As we have waited to get word from our agency on when our home visit will be scheduled, I have found myself getting frustrated that it's not going as fast as I want it to. Last week we were meeting with some friends from church and one of them prayed for us and her prayer was that we would trust God and His timing and talked about how He knows who our child will be already. Man that was good for my soul. God has got this. Just like He had our adoption for Kaleigh.
This weekend our church had a women's retreat and in one of the talks she talked about remembering God's past faithfulness. It's so funny how quickly I forget. I see God's past faithfulness in so many ways, but one of the ways looks me in the eyes everyday and says "love you momma." How quickly I forget. God was so faithful to us in her adoption.

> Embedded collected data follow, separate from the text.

(** * USB VPN router: the failover monitor and the router configuration

    A shallow embedding of [usb_vpn_router/monitor.py] (class [VPNMonitor]
    and the entry point [main]), of the helpers of [usb_vpn_router/utils.py] it calls ([run_command],
    [check_interface_exists]) and of [usb_vpn_router/config.py]
    ([RouterConfig.validate]), followed by their neighbours:
    [get_interface_ip] and the two validators of [utils.py],
    [RouterConfig.get_network_info], the configuration [installer.py]
    builds, and [_get_wan_interface] of [cli.py].

    The Python code drives the operating system through external commands
    ([ip], [iptables], [ping]).  The commands it issues are kept as the
    argument vectors of the source ([argv]); what they do is given by a small
    in-memory kernel ([Kernel], [exec]) holding the pieces of system state
    the monitor touches: network links, the routes of the policy table
    [usb_vpn] (its default routes, which the monitor writes, and the other
    routes, which it only sees listed), and the masquerade rules of the NAT
    POSTROUTING chain.  Python exceptions are modelled by a state-and-exception monad. *)

From Stdlib Require Import ZArith String Ascii List Lia Bool.
From stdpp Require Import base option list gmap strings pretty.
From coqutil Require Import Z.bitblast.

Local Open Scope string_scope.
Local Open Scope Z_scope.

(** ** Text helpers *)

Module Text.

(** [s.startswith(p)]. *)
Fixpoint prefix (p s : string) : bool :=
  match p with
  | EmptyString => true
  | String a p' =>
      match s with
      | EmptyString => false
      | String b s' => Ascii.eqb a b && prefix p' s'
      end
  end.

(** Python's [sub in s] on [str]. *)
Fixpoint contains (sub s : string) : bool :=
  prefix sub s ||
  match s with
  | EmptyString => false
  | String _ s' => contains sub s'
  end.

Definition newline : string := String (ascii_of_nat 10) EmptyString.

Definition is_newline (c : ascii) : bool := Nat.eqb (nat_of_ascii c) 10.

(** [str.join]-free concatenation of a list of lines. *)
Definition unlines (ls : list string) : string :=
  fold_right (fun l acc => l ++ newline ++ acc)%string EmptyString ls.

Definition is_digit (c : ascii) : bool :=
  let n := nat_of_ascii c in Nat.leb 48 n && Nat.leb n 57.

Definition is_dot (c : ascii) : bool := Nat.eqb (nat_of_ascii c) 46.

Fixpoint drop (n : nat) (s : string) : string :=
  match n, s with
  | O, _ => s
  | S n', String _ s' => drop n' s'
  | S _, EmptyString => EmptyString
  end.

(** The longest prefix of [s] made of the characters of the class
    [[\d\.]]. *)
Fixpoint span_digits_dots (s : string) : string :=
  match s with
  | String c s' =>
      if is_digit c || is_dot c then String c (span_digits_dots s')
      else EmptyString
  | EmptyString => EmptyString
  end.

End Text.

(** ** Exceptions and the command monad *)

(** The exception classes the modelled code can meet.  [KeyboardInterrupt]
    derives from [BaseException] only, the others from [Exception]. *)
Inductive exn : Type :=
| CalledProcessError (returncode : Z)
| OSError
| ValueError (msg : string)
| OverflowError (msg : string)
| KeyboardInterrupt.

Definition is_Exception (e : exn) : bool :=
  match e with
  | KeyboardInterrupt => false
  | _ => true
  end.

Definition is_CalledProcessError (e : exn) : bool :=
  match e with
  | CalledProcessError _ => true
  | _ => false
  end.

Definition is_ValueError (e : exn) : bool :=
  match e with
  | ValueError _ => true
  | _ => false
  end.

(** [str(e)], shortened to the class of the exception. *)
Definition exn_str (e : exn) : string :=
  match e with
  | CalledProcessError _ => "Command returned non-zero exit status"
  | OSError => "OSError"
  | ValueError m => m
  | OverflowError m => m
  | KeyboardInterrupt => ""
  end.

Inductive result (A : Type) : Type :=
| Ret (a : A)
| Raise (e : exn).
Arguments Ret {A} a.
Arguments Raise {A} e.

(** ** The commands of the monitor *)

Inductive ipt_op : Type := IptCheck | IptAppend | IptDelete.

Inductive cmd : Type :=
| IpLinkShow (ifc : string)
| IpAddrShow (ifc : string)
| Ping (ifc : string) (timeout : Z) (host : string)
| IpRouteShowTable
| IpRouteShowDev (ifc : string)
| IpRouteDelDefault
| IpRouteAddDefault (via : option string) (dev : string)
| IptMasquerade (op : ipt_op) (out_ifc : string) (src : string).

Definition ipt_flag (op : ipt_op) : string :=
  match op with
  | IptCheck => "-C"
  | IptAppend => "-A"
  | IptDelete => "-D"
  end.

(** The argument vector of each command, as written in the source. *)
Definition argv (c : cmd) : list string :=
  match c with
  | IpLinkShow i => ["ip"; "link"; "show"; i]
  | IpAddrShow i => ["ip"; "addr"; "show"; i]
  | Ping i t h => ["ping"; "-I"; i; "-c"; "1"; "-W"; pretty t; h]
  | IpRouteShowTable => ["ip"; "route"; "show"; "table"; "usb_vpn"]
  | IpRouteShowDev i => ["ip"; "route"; "show"; "dev"; i]
  | IpRouteDelDefault => ["ip"; "route"; "del"; "default"; "table"; "usb_vpn"]
  | IpRouteAddDefault None d =>
      ["ip"; "route"; "add"; "default"; "dev"; d; "table"; "usb_vpn"]
  | IpRouteAddDefault (Some g) d =>
      ["ip"; "route"; "add"; "default"; "via"; g; "dev"; d; "table"; "usb_vpn"]
  | IptMasquerade op o s =>
      ["iptables"; "-t"; "nat"; ipt_flag op; "POSTROUTING";
       "-o"; o; "-s"; s; "-j"; "MASQUERADE"]
  end.

(** ** The in-memory kernel *)

(** A network link: its IPv4 addresses, the hosts that answer a ping sent
    through it, the text [ip route show dev] prints for it, and the gateway
    addresses the kernel accepts as a next hop on it. *)
Record Link : Type := mkLink {
  lk_inet : list string;
  lk_reach : list string;
  lk_routes : string;
  lk_onlink : list string;
}.

(** A default route of the policy table. *)
Record nexthop : Type := mkNexthop {
  nh_via : option string;
  nh_dev : string;
}.

(** A route of the policy table to a destination other than [default]. *)
Record route : Type := mkRoute {
  rt_dst : string;
  rt_via : option string;
  rt_dev : string;
}.

(** A masquerade rule of the NAT POSTROUTING chain: [-o out -s src]. *)
Record masq : Type := mkMasq {
  mq_out : string;
  mq_src : string;
}.

Global Instance nexthop_eq_dec : EqDecision nexthop.
Proof. solve_decision. Defined.

Global Instance masq_eq_dec : EqDecision masq.
Proof. solve_decision. Defined.

(** The system state the monitor reads and writes.  [k_defaults] holds the
    default routes of table [usb_vpn], keyed by metric: the kernel keeps at
    most one route per destination and metric.  [k_others] holds the other
    routes of that table; the monitor never writes them, other actors may.
    [k_nat] is the ordered rule list of the chain; the same rule may occur
    several times. *)
Record Kernel : Type := mkKernel {
  k_links : gmap string Link;
  k_defaults : gmap N nexthop;
  k_others : list route;
  k_nat : list masq;
}.

(** The smallest metric among the default routes, if there is one. *)
Definition lowest_metric (m : gmap N nexthop) : option N :=
  foldr (fun k acc =>
           match acc with
           | None => Some k
           | Some j => Some (N.min k j)
           end) None (map_to_list m).*1.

She is the perfect child for us and I know I have said it before, but we L-O-V-E her birth family. Like really love them.
Yet I forget that God will do the same in this adoption. I know that this adoption will probably look completely different from our first. But God HAS NOT changed. He knows who our child will be. He knows who our birth family will be. He knows how this is all going to unfold. Even when I don't.
I find myself not trusting His timing in all this and scrambling trying to get control over things that I have no control over. One verse that we read this weekend that was so good for me was Isaiah 30:15 "This is what the Sovereign LORD, the Holy One of Israel, says: "In repentance and rest is your salvation, in quietness and trust is your strength.." My prayer is that I be quiet in my heart (not worrying and constantly over-thinking every little thing) and trust Him and His timing and in that I will find strength.
Pray for us as we move forward. Once we have our home visit, they will take our profile book and birth mothers will be able to look at it soon after. From there they have told us it could be a day or 2+ years. So as soon as our home visit is done we are back to waiting. Pray we will trust God during this whole process.